Sunday, September 20, 2009

5thdays hai really bored of waiting i almost give up d!

just now i sent a message to her just to inform her that i go to Singapore ad also remind her i waiting for the answer than i say i wait u o monday but surprise me that sh reply me this (wait me Monday? 1 week not on Thursday..? be good nite o.. not too late sleeep.. wish u have a happy holiday at singapore... take care urself,kk..) can really feel the cold and the dont care feeling at there d , i think or relationship almost reach the bottom line d ......... is time to quit and also ready for the result d ........
(T.T) i think this stupid face will follow me for a while more

Saturday, September 19, 2009

pitty my friend

just now my friend told me that he suspect that his girl friend having sex with other guy because yesterday she off the phone whole day and just like disappear d ............. than now i think back to my situation la, are me going to accept it if my gf having sex with other ? i strongly feel tell me that that is impossible for me i wont ever forget her and i also will beat guy lo, think is like that la because u know the feeling on belief is gone how together some more la, i think the body is already give to the guy la the rest of the promise also can throw into dustbin d because tho most important thing u also give d than what else u left d........

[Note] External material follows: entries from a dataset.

(** * FindingWaldo: the RTMP ingest handler that records a stream as FLV

    A shallow embedding of [Handler] and its callbacks ([OnPublish],
    [OnSetDataFrame], [OnAudio], [OnVideo], [OnClose]) and of
    [processFrameWithCV] with its three placeholder stages, together with the
    parts of their environment the callbacks touch: Go's [path/filepath]
    (lexical path cleaning), [os] (a small file system with open-file
    descriptions) and the go-flv tag codec (kept abstract, as an interface). *)

From Stdlib Require Import ZArith NArith String Ascii List Lia.
From Stdlib.Strings Require Import Byte.
From stdpp Require Import base tactics option list strings gmap.

Local Open Scope string_scope.

(** ** path/filepath (Unix) *)

Module Filepath.

Definition Separator : ascii := "/"%char.

Definition IsPathSeparator (c : ascii) : bool := Ascii.eqb c Separator.

(** [strings.Split(s, "/")]: the elements between separators; never empty. *)
Fixpoint split_sep (s : string) : list string :=
  match s with
  | EmptyString => [EmptyString]
  | String c r =>
      if IsPathSeparator c then EmptyString :: split_sep r
      else match split_sep r with
           | [] => [String c EmptyString]
           | e :: es => String c e :: es
           end
  end.

(** [strings.Join(elem, "/")]. *)
Fixpoint strings_Join (elem : list string) : string :=
  match elem with
  | [] => EmptyString
  | [e] => e
  | e :: rest => e +:+ "/" +:+ strings_Join rest
  end.

(** One iteration of the loop of [Clean], on a whole path element.  [out] is
    the output buffer as the list of elements written so far, last one
    first.  An empty element and [.] are skipped; [..] removes the last
    element written when there is one to backtrack over, is dropped at the
    root, and is appended (and becomes the new backtrack limit) otherwise;
    any other element is appended. *)
Definition clean_step (rooted : bool) (out : list string) (e : string)
  : list string :=
  if String.eqb e "" then out
  else if String.eqb e "." then out
  else if String.eqb e ".." then
    match out with
    | top :: rest => if String.eqb top ".." then e :: out else rest
    | [] => if rooted then [] else [e]
    end
  else e :: out.

(** [filepath.Clean]: the shortest path name equivalent to [path] by purely
    lexical processing. *)
Definition Clean (path : string) : string :=
  match path with
  | EmptyString => "."
  | String c _ =>
      let rooted := IsPathSeparator c in
      let out := fold_left (clean_step rooted) (split_sep path) [] in
      let body := strings_Join (rev out) in
      if rooted then "/" +:+ body
      else if String.eqb body "" then "." else body
  end.

(** [filepath.Join]: leading empty elements are ignored, the rest is joined
    with the separator and cleaned; no element at all gives the empty
    string. *)
Fixpoint Join (elem : list string) : string :=
  match elem with
  | [] => ""
  | e :: rest => if String.eqb e "" then Join rest else Clean (strings_Join elem)
  end.

(** [filepath.Dir]: all but the last element of [path], cleaned. *)
Definition Dir (path : string) : string :=
  Clean (strings_Join (removelast (split_sep path) ++ [""])%list).

Definition has_sep (s : string) : bool :=
  existsb IsPathSeparator (list_ascii_of_string s).

(** A plain path element: a name, neither empty nor [.] nor [..], without a
    separator in it. *)
Definition is_plain (e : string) : bool :=
  negb (String.eqb e "") && negb (String.eqb e ".")
  && negb (String.eqb e "..") && negb (has_sep e).

(** [p] lies under the directory [base]: it is [base], a separator, and one
    or more plain elements, so that no element of it can lead upwards. *)
Definition under_base (base p : string) : Prop :=
  ∃ es : list string,
    es ≠ [] ∧ Forall (λ e, is_plain e = true) es
    ∧ p = base +:+ "/" +:+ strings_Join es.

End Filepath.

(** The path [OnPublish] records to: lines 53-56 of the handler. *)
Definition recording_path (PublishingName : string) : string :=
  Filepath.Join
    ["received/";
     Filepath.Clean (Filepath.Join ["/"; PublishingName +:+ ".flv"])].

(** ** Errors, byte readers *)

Inductive error : Type :=
| EOF                                   (* io.EOF *)
| ErrUnexpectedEOF                      (* io.ErrUnexpectedEOF *)
| ErrClosed                             (* os.ErrClosed: file already closed *)
| ErrInvalid                            (* os.ErrInvalid *)
| ENOENT | EISDIR | ENOTDIR | EIO       (* syscall errors *)
| ErrCodec (msg : string)               (* an error of the tag codec *)
| Wrap (cause : error) (msg : string).  (* errors.Wrap *)

Inductive result (A : Type) : Type :=
| Success (a : A)
| Failure (e : error).
Arguments Success {A} a.
Arguments Failure {A} e.

Abbreviation bytes := (list byte).

(** An [io.Reader] over memory: the bytes it still delivers, and how it ends
    after them ([None] is a clean [io.EOF], [Some e] a read error). *)
Record Reader : Type := { rd_bytes : bytes; rd_err : option error }.

(** [bytes.NewReader] and [bytes.NewBuffer] read as a stream. *)
Definition bytes_NewReader (b : bytes) : Reader :=
  {| rd_bytes := b; rd_err := None |}.
Definition bytes_NewBuffer (b : bytes) : Reader := bytes_NewReader b.

(** [io.ReadAll], and [io.Copy] into a fresh [bytes.Buffer]: everything up to
    the end of the stream, or the read error. *)
Definition io_ReadAll (r : Reader) : result bytes :=
  match rd_err r with
  | None => Success (rd_bytes r)
  | Some e => Failure e
  end.
Definition io_Copy (src : Reader) : result bytes := io_ReadAll src.

(** ** go-flv: tags *)

Definition TagTypeAudio : Z := 8.
Definition TagTypeVideo : Z := 9.
Definition TagTypeScriptData : Z := 18.

Definition FrameTypeKeyFrame : Z := 1.
Definition CodecIDAVC : Z := 7.
Definition AVCPacketTypeSequenceHeader : Z := 0.
Definition AVCPacketTypeNALU : Z := 1.

Definition FlagsVideo : Z := 1.
Definition FlagsAudio : Z := 4.

Definition SoundFormatAAC : Z := 10.

(** [AACPacketType] is read for AAC only, and zero otherwise. *)
Record AudioData : Type := {
  SoundFormat : Z; SoundRate : Z; SoundSize : Z; SoundType : Z;
  AACPacketType : Z;
  audio_Data : Reader
}.

(** The decoder of video data reads the AVC packet header itself: for AVC the
    packet type and the composition time are fields of the tag and [Data] is
    what follows them; for the other codecs both are zero.  (The fields are
    [AVCPacketType] and [CompositionTime] in Go, as in [AVCVideoPacket].) *)
Record VideoData : Type := {
  FrameType : Z; CodecID : Z;
  video_AVCPacketType : Z; video_CompositionTime : Z;
  video_Data : Reader
}.

Record AVCVideoPacket : Type := {
  AVCPacketType : Z; CompositionTime : Z;
  avc_Data : Reader
}.

(** The [Data interface{}] of a tag, as the closed sum the encoder accepts. *)
Inductive TagData (S : Type) : Type :=
| IsScriptData (script : S)
| IsAudioData (audio : AudioData)
| IsVideoData (video : VideoData).
Arguments IsScriptData {S} script.
Arguments IsAudioData {S} audio.
Arguments IsVideoData {S} video.

Record FlvTag (S : Type) : Type := {
  TagType : Z;
  Timestamp : Z;          (* uint32 *)
  StreamID : Z;           (* zero value: the handler never sets it *)
  Data : TagData S
}.
Arguments TagType {S} _.
Arguments Timestamp {S} _.
Arguments StreamID {S} _.
Arguments Data {S} _.

(** The functions of go-flv the handler calls.  The library is not part of the
    repository, so the handler is modelled over this interface and every
    theorem about it holds whatever the codec does; [Wire.codec] below is an
    implementation of it to run the handler on. *)
Class FlvCodec : Type := {
  ScriptData : Type;
  DecodeScriptData : Reader → result ScriptData;
  DecodeAudioData : Reader → result AudioData;
  DecodeVideoData : Reader → result VideoData;
  DecodeAVCVideoPacket : Reader → result AVCVideoPacket;
  EncodeAVCVideoPacket : AVCVideoPacket → result bytes;
  (* the file header [flv.NewEncoder] writes for the given flags *)
  EncodeHeader : Z → bytes;
  (* the bytes [Encoder.Encode] writes for a tag *)
  EncodeFlvTag : FlvTag ScriptData → result bytes
}.

(** ** os: files *)

Definition O_WRONLY : Z := 0x1.
Definition O_CREATE : Z := 0x40.
Definition O_TRUNC : Z := 0x200.

Definition has_flag (flag bit : Z) : bool := negb (Z.land flag bit =? 0)%Z.

(** An open file description, what an [*os.File] points to. *)
Record File : Type := {
  f_name : string;
  f_offset : nat;
  f_closed : bool
}.

(** The world outside the handler: regular files by path, directories, the
    open files (an [*os.File] is an index into them), and the I/O faults to
    come, one entry per write ([true]: that write fails). *)
Record World : Type := {
  files : gmap string bytes;
  dirs : gset string;
  open_files : list File;
  faults : list bool
}.

Definition set_files (fs : gmap string bytes) (w : World) : World :=
  {| files := fs; dirs := dirs w; open_files := open_files w; faults := faults w |}.
Definition set_dirs (ds : gset string) (w : World) : World :=
  {| files := files w; dirs := ds; open_files := open_files w; faults := faults w |}.
Definition set_open_files (os : list File) (w : World) : World :=
  {| files := files w; dirs := dirs w; open_files := os; faults := faults w |}.
Definition set_faults (fl : list bool) (w : World) : World :=
  {| files := files w; dirs := dirs w; open_files := open_files w; faults := fl |}.

(** [os.MkdirAll]: creates the directory and its parents; an existing
    directory is no error, a regular file in the way is. *)
Fixpoint mkdir_all (parent : list string) (elems : list string) (w : World)
  : option error * World :=
  match elems with
  | [] => (None, w)
  | e :: rest =>
      let p := Filepath.strings_Join (parent ++ [e])%list in
      match files w !! p with
      | Some _ => (Some ENOTDIR, w)
      | None => mkdir_all (parent ++ [e])%list rest (set_dirs ({[p]} ∪ dirs w) w)
      end
  end.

four days today was the worst lo....

4.28 only i get up from the bed , but lucky yesterday have a very good chat with sister lo she told me she face this situation before yes that time is really hard time for her because she never aspect that the boy friend will jut let her go just like that , she told me that the boy friend is that type of wont let go so easily 1 but after she pray god really do some thing . tomorrow i will going to Singapore d hope this trip can help me cola down my mind and also my spirit lo... my case i still haven tell daddy mummy i know mummy always say don't play play and don't let go her a she is good this and that but final i think they will stand behind me giving me the support lo...... if we really break up i also hope can be a very close friend lo, because 4yr time we know allot thing from each other lo, any way la now eating MEDICINE don't worry i mean TIME because it is the best medicine

Friday, September 18, 2009

just third days only i also feel want to stop it d !!!!!!

i really don't i call for a rest it is really useful for both of us but i hope it will bring some good news la because my appetite is less day by day if keep going like that sure sick 1 i really unhappy lo........ i don't where then she feel that an not or she just feel free without me hai i almost get crazy d always stay at home they think this and that hope time past faster lo............. :(

can u imagging till now haven eat really puasa lo.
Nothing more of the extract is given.